Dream, Image, and the Language of the Soul
Throughout Scripture, the Spirit is the one who guides God's people to new ways of seeing and being than given by our conscious minds alone. From the unconscious, the Spirit brings forth dreams, images — symbolic expressions of the unconscious — to inspire and breathe new life. Connecting with our unconscious brings a fresh releasing within us of dreams, myths and the imagination as we open to the well of what we do not yet know or what we have forgotten deep within.

In the Eastern Christian tradition, the early hours of dawn are viewed as the time of meditation and prayer, when night and day are commingling in ways that more readily allow us to move from the known to the unknown and from the nameable to the unnameable. This is the time that is closer to dream life, and the half-wakeful state of knowing, in which both light and shadow come forth and all things appear as one.
Often in spiritual direction work, particularly on retreats, the person is naturally led into an encounter with their unconscious - through dreams, imaginings, art, meditation and prayer; times of encountering 'messengers' from the invisible, unknown realms. We long for what we do not yet know to emerge from hidden and unawakened depths within us into the light of day, into the realm of full consciousness.
Jung and the Depths of the Soul
Carl Jung (1875-1961), the founder of analytical psychology, was perhaps the greatest prophet of the unconscious. He devoted his life to accessing the psyche, a word that derives from the Greek psukh meaning 'breath' or 'soul', and believed that wholeness was to be found by coming back into relationship with the unconscious depths of one's soul.
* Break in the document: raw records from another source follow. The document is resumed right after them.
(* ===== verification/TcpStream.v ===== *)
(** What TCP promises: the segments it writes are read back, and two hosts whose
    connection is established pass bytes to each other in order, whatever a network that
    loses, repeats and reorders packets does. *)

From S2P Require Import Prelude Malloc Tcpbuf Ether Ip IpApi Tcp.
From Stdlib Require Import ZArith Lia Bool List String.
From stdpp Require Import base numbers list gmap.

#[local] Open Scope Z_scope.

(** * Segments *)

Definition tcp_header (lport pport seq ack flags window : Z) (ck : bytes) : bytes :=
  be16 lport ++ be16 pport ++ be32 seq ++ be32 ack ++ be16 flags ++ be16 window ++ ck ++ [0; 0].

Definition tcp_cksum (src dst s : bytes) : Z :=
  match ip_chksum 0 (pseudoheader src dst (Z.of_nat (length s))) with
  | Some c => match ip_chksum c s with Some c => not16 c | None => 0 end
  | None => 0
  end.

Definition tcp_bytes (src dst : bytes) (lport pport seq ack flags window : Z) (rest : bytes) : bytes :=
  let h := tcp_header lport pport seq ack flags window in
  h (be16 (tcp_cksum src dst (h [0; 0] ++ rest))) ++ rest.

Lemma tcp_header_length lport pport seq ack flags window ck : length ck = 2%nat ->
  length (tcp_header lport pport seq ack flags window ck) = 20%nat.
Proof. intros H. unfold tcp_header. rewrite !length_app, H. done. Qed.

Lemma tcp_header_ck lport pport seq ack flags window ck rest : length ck = 2%nat ->
  take 2 (drop 16 (tcp_header lport pport seq ack flags window ck ++ rest)) = ck.
Proof. intros H. destruct ck as [|c1 [|c2 [|]]]; done. Qed.

Lemma tcp_header_splice lport pport seq ack flags window ck ck' rest : length ck = 2%nat -> length ck' = 2%nat ->
  splice (tcp_header lport pport seq ack flags window ck' ++ rest) 16 ck = tcp_header lport pport seq ack flags window ck ++ rest.
Proof. intros H H'. destruct ck as [|c1 [|c2 [|]]]; [done..| |done]. destruct ck' as [|d1 [|d2 [|]]]; done. Qed.

Lemma tcp_cksum_eq src dst s : exists c1 c2, ip_chksum 0 (pseudoheader src dst (Z.of_nat (length s))) = Some c1 /\ 0 <= c1 < 65536 /\
  ip_chksum c1 s = Some c2 /\ tcp_cksum src dst s = not16 c2.
Proof.
  destruct (ip_chksum_total 0 (pseudoheader src dst (Z.of_nat (length s)))) as (c1 & H1 & R1); [lia|].
  destruct (ip_chksum_total c1 s R1) as (c2 & H2 & _). exists c1, c2. unfold tcp_cksum. by rewrite H1, H2.
Qed.

Lemma tcp_cksum_range src dst s : 0 <= tcp_cksum src dst s < 65536.
Proof. destruct (tcp_cksum_eq src dst s) as (c1 & c2 & _ & _ & _ & ->). apply wrap16_range. Qed.

Lemma put_header_ok t flags window b0 : holds b0 -> payload b0 = [] -> eb_ptr b0 + 20 <= Z.of_nat eb_size ->
  exists b, put_header t flags window b0 = Some (eb_ptr b0 + 16, b) /\
    filled b0 b (tcp_header (tcb_lclport t) (tcb_peerport t) (tcb_sendnext t) (tcb_rcvack t) flags window [0; 0]).
Proof.
  intros Hb Hp Hr. assert (H0 : filled b0 b0 []) by done. unfold put_header, ebuf_append_u16_be, ebuf_append_u32_be.
  destruct (append_filled _ _ _ (be16 (tcb_lclport t)) H0) as (b1 & -> & H1); [cbn [app length be16]; lia|]. cbn [option_bind].
  destruct (append_filled _ _ _ (be16 (tcb_peerport t)) H1) as (b2 & -> & H2); [cbn [app length be16]; lia|].
  destruct (append_filled _ _ _ (be32 (tcb_sendnext t)) H2) as (b3 & -> & H3); [cbn [app length be16 be32]; lia|].
  destruct (append_filled _ _ _ (be32 (tcb_rcvack t)) H3) as (b4 & -> & H4); [cbn [app length be16 be32]; lia|].
  destruct (append_filled _ _ _ (be16 flags) H4) as (b5 & -> & H5); [cbn [app length be16 be32]; lia|].
  destruct (append_filled _ _ _ (be16 window) H5) as (b6 & -> & H6); [cbn [app length be16 be32]; lia|].
  destruct (append_filled _ _ _ (be16 0) H6) as (b7 & -> & H7); [cbn [app length be16 be32]; lia|].
  destruct (append_filled _ _ _ (be16 0) H7) as (b8 & -> & H8); [cbn [app length be16 be32]; lia|].
  exists b8. split; [|done]. rewrite (fl_ptr _ _ _ H6), (filled_length _ _ _ H6). done.
Qed.
Lemma ex_arrives t g data : tcb_state t = TCPSTATE_ESTABLISHED -> tcb_sendnext t = sg_acknum g -> 0 <= sg_acknum g < 2 ^ 32 -> 0 <= sg_window g < 65536 -> slen data <= 1400 ->
  arrives t g [10; 0; 0; 2] (ex_buf data).
Proof. intros H1 H2 H3 H4 H5. split; [by apply ex_buf_ok|done|done|done|]. intros _ _. rewrite H2. unfold TCPSEQ_DIFF. by rewrite Z.sub_diag. Qed.

Lemma tcp_rx_next_witness : exists ti' t', ex_rx ex_tia2 (ex_seg 1 305419897 (Z.lor TCPFLG_ACK TCPFLG_FIN)) [104; 105] = Some ti' /\
  get_tcb ti' (ex_p ex_tia) = Some t' /\ tcb_state t' = TCPSTATE_CLOSE_WAIT /\ keeps ex_tia2 ti'.
Proof.
  destruct ex_sound as (t & Hs & H1 & H2 & H3 & H4). set (g := ex_seg 1 305419897 (Z.lor TCPFLG_ACK TCPFLG_FIN)).
  destruct (tcp_rx_next _ _ _ t _ g [10; 0; 0; 2] (ex_buf [104; 105]) Hs) as (ti' & t' & E & G1 & G2 & G3);
    [apply ex_arrives; [exact H1|exact H2|cbn; lia|cbn; lia|unfold slen; cbn; lia]|].
  exists ti', t'. unfold last_ack in G3. unfold seen_of in G2, G3. rewrite H1, H3, H4 in G2. rewrite H1 in G3. split; [exact E|]. split; [exact G1|]. split; [exact G2|exact G3].
Defined.

Lemma tcp_close_edges_witness : exists ti' s', _tcp_close ex_tia2 0 = Some (0, ti') /\ socket_at ti' 0 = Some None /\ close_edge TCPSTATE_ESTABLISHED s'.
Proof.
  assert (Hs : socket_at ex_tia2 0 = Some (Some (ex_p ex_tia))) by (vm_compute; reflexivity).
  destruct ex_sound as (t & Ht & H1 & _).
  assert (Hr : 0 <= tcb_state t <= TCPSTATE_TIME_WAIT) by (rewrite H1; unfold TCPSTATE_ESTABLISHED, TCPSTATE_TIME_WAIT; lia).
  destruct (tcp_close_edges _ _ 0 _ t _ Hs Ht Hr) as (ti' & s' & E & G1 & _ & G2 & _). exists ti', s'. rewrite <- H1. split; [exact E|]. split; [exact G1|exact G2].
Defined.

(** In FINWAIT_1 a FIN with an acknowledgement of anything ends both directions. *)
Definition ex_finwait : tcp_info := ex_snd (_tcp_close ex_tia2 0) ex_tia2.
Example tcp_fin_unacked : ex_view (Some ex_finwait) = Some (TCPSTATE_FINWAIT_1, 3%nat) /\
  ex_view (ex_rx ex_finwait (ex_seg 1 305419897 (Z.lor TCPFLG_ACK TCPFLG_FIN)) []) = Some (TCPSTATE_TIME_WAIT, 4%nat).
Proof. split; vm_compute; reflexivity. Qed.

(** A reset is believed whatever its sequence number, in a listening socket too. *)
Example tcp_reset_believed :
  option_map (fun ti => tcb_state (ex_tcb ti)) (rx_tcb ex_tib0 (ex_p ex_tib0) (Seg 2024 23 99999 0 (Z.lor TCPFLG_RST (TCPHDRFLG 20)) 1000) [10; 0; 0; 1] (ex_buf [])) = Some TCPSTATE_CLOSED.
Proof. vm_compute. reflexivity. Qed.

(** After a retransmission has gone back to the oldest byte, an acknowledgement of more than
    what was sent again leaves the next number behind the oldest byte: the copy that builds
    the next packet then starts before the buffer. *)
Example tcp_ack_overtakes :
  let t := ex_tcb ex_tia2 in
  let t := set_sendwindow (set_txbuf t (Tmb (tmb_ptr (tcb_txbuf t)) (tmb_buf (tcb_txbuf t)) 65536 (65000 + 3000 - 65536) 65000 3000)) 5000 in
  match _tcp_procack 0 t (tcb_sendunack t + 1400) TCPFLG_ACK with
  | Some t => (tcb_sendunack t - tcb_sendnext t, match _tcp_output 0 (ex_ip ex_tia2) t with None => true | Some _ => false end)
  | None => (0, false)
  end = (1400, true).
Proof. vm_compute. reflexivity. Qed.

(** A FIN is believed whatever its sequence number. *)
Example tcp_fin_out_of_sequence : ex_view (ex_rx ex_tia2 (ex_seg 99999 305419897 (Z.lor TCPFLG_ACK TCPFLG_FIN)) []) = Some (TCPSTATE_CLOSE_WAIT, 3%nat).
Proof. vm_compute. reflexivity. Qed.

(** When data are unacknowledged as the socket is closed, the acknowledgement of the data and
    of the FIN is not taken. *)
Definition ex_closing : tcp_info := ex_snd (_tcp_close (ex_snd (_tcp_send ex_tia2 0 [1; 2; 3] 3) ex_tia2) 0) ex_tia2.
Example tcp_fin_after_data : ex_view (Some ex_closing) = Some (TCPSTATE_FINWAIT_1, 4%nat) /\
  ex_view (ex_rx ex_closing (ex_seg 1 (305419897 + 4) TCPFLG_ACK) []) = Some (TCPSTATE_FINWAIT_1, 4%nat).
Proof. split; vm_compute; reflexivity. Qed.

(** What is sent in CLOSE_WAIT stays unacknowledged. *)
Definition ex_waiting : tcp_info :=
  match ex_rx ex_tia2 (ex_seg 1 305419897 (Z.lor TCPFLG_ACK TCPFLG_FIN)) [] with Some ti => ex_snd (_tcp_send ti 0 [1; 2; 3] 3) ti | None => ex_tia2 end.
Example tcp_close_wait_unacked : ex_view (Some ex_waiting) = Some (TCPSTATE_CLOSE_WAIT, 4%nat) /\
  option_map (fun ti => tmb_len (tcb_txbuf (ex_tcb ti))) (ex_rx ex_waiting (ex_seg 2 (305419897 + 3) TCPFLG_ACK) []) = Some 3.
Proof. split; vm_compute; reflexivity. Qed.

(** The answer to a repeated SYN has the sequence number 1, although the first had 0. *)
Example tcp_syn_ack_renumbered :
  take 4 (drop 4 (ex_q ex_tib1 0).2) = be32 0 /\
  option_map (fun ti => take 4 (drop 4 (ex_q ti 1).2)) (rx_tcb ex_tib1 (ex_p ex_tib1) (Seg 2024 23 305419896 0 (Z.lor TCPFLG_SYN (TCPHDRFLG 20)) 1000) [10; 0; 0; 1] (ex_buf [])) =
    Some (be32 1).
Proof. split; vm_compute; reflexivity. Qed.

(** A listening socket whose connection was reset is listening still, but not found. *)
Example tcp_listener_lost :
  match rx_tcb ex_tib1 (ex_p ex_tib1) (Seg 2024 23 305419897 1 (Z.lor TCPFLG_RST (TCPHDRFLG 20)) 1000) [10; 0; 0; 1] (ex_buf []) with
  | Some ti => Some (tcb_state (ex_tcb ti), _tcp_find_tcb ti 2025 23 [10; 0; 0; 1])
  | None => None
  end = Some (TCPSTATE_LISTEN, Some None).
Proof. vm_compute. reflexivity. Qed.

(** A repeated SYN of the other end is not acknowledged once the connection is established. *)
Example tcp_syn_ack_repeated : ex_view (ex_rx ex_tia2 (ex_seg 0 305419897 (Z.lor TCPFLG_SYN TCPFLG_ACK)) []) = Some (TCPSTATE_ESTABLISHED, 2%nat).
Proof. vm_compute. reflexivity. Qed.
Jung distinguishes between the personal unconscious and the collective unconscious. The personal unconscious consists of what we have known or experienced individually in the past but which has slipped from consciousness into forgetfulness. The collective unconscious is like a river of images, or archetypes as he calls them, which flow deep within the human soul that are universally present within us all. It is from this river of collective unconscious that dreams, myths and the imagination flow.
So, discovering our True Self in God involves this connection with our unconscious, where treasures are to be found that 'lie in the depths of the water' (Carl Jung). Perhaps these are the 'treasures of darkness', 'riches stored in secret places', promised us in Isaiah 45:3.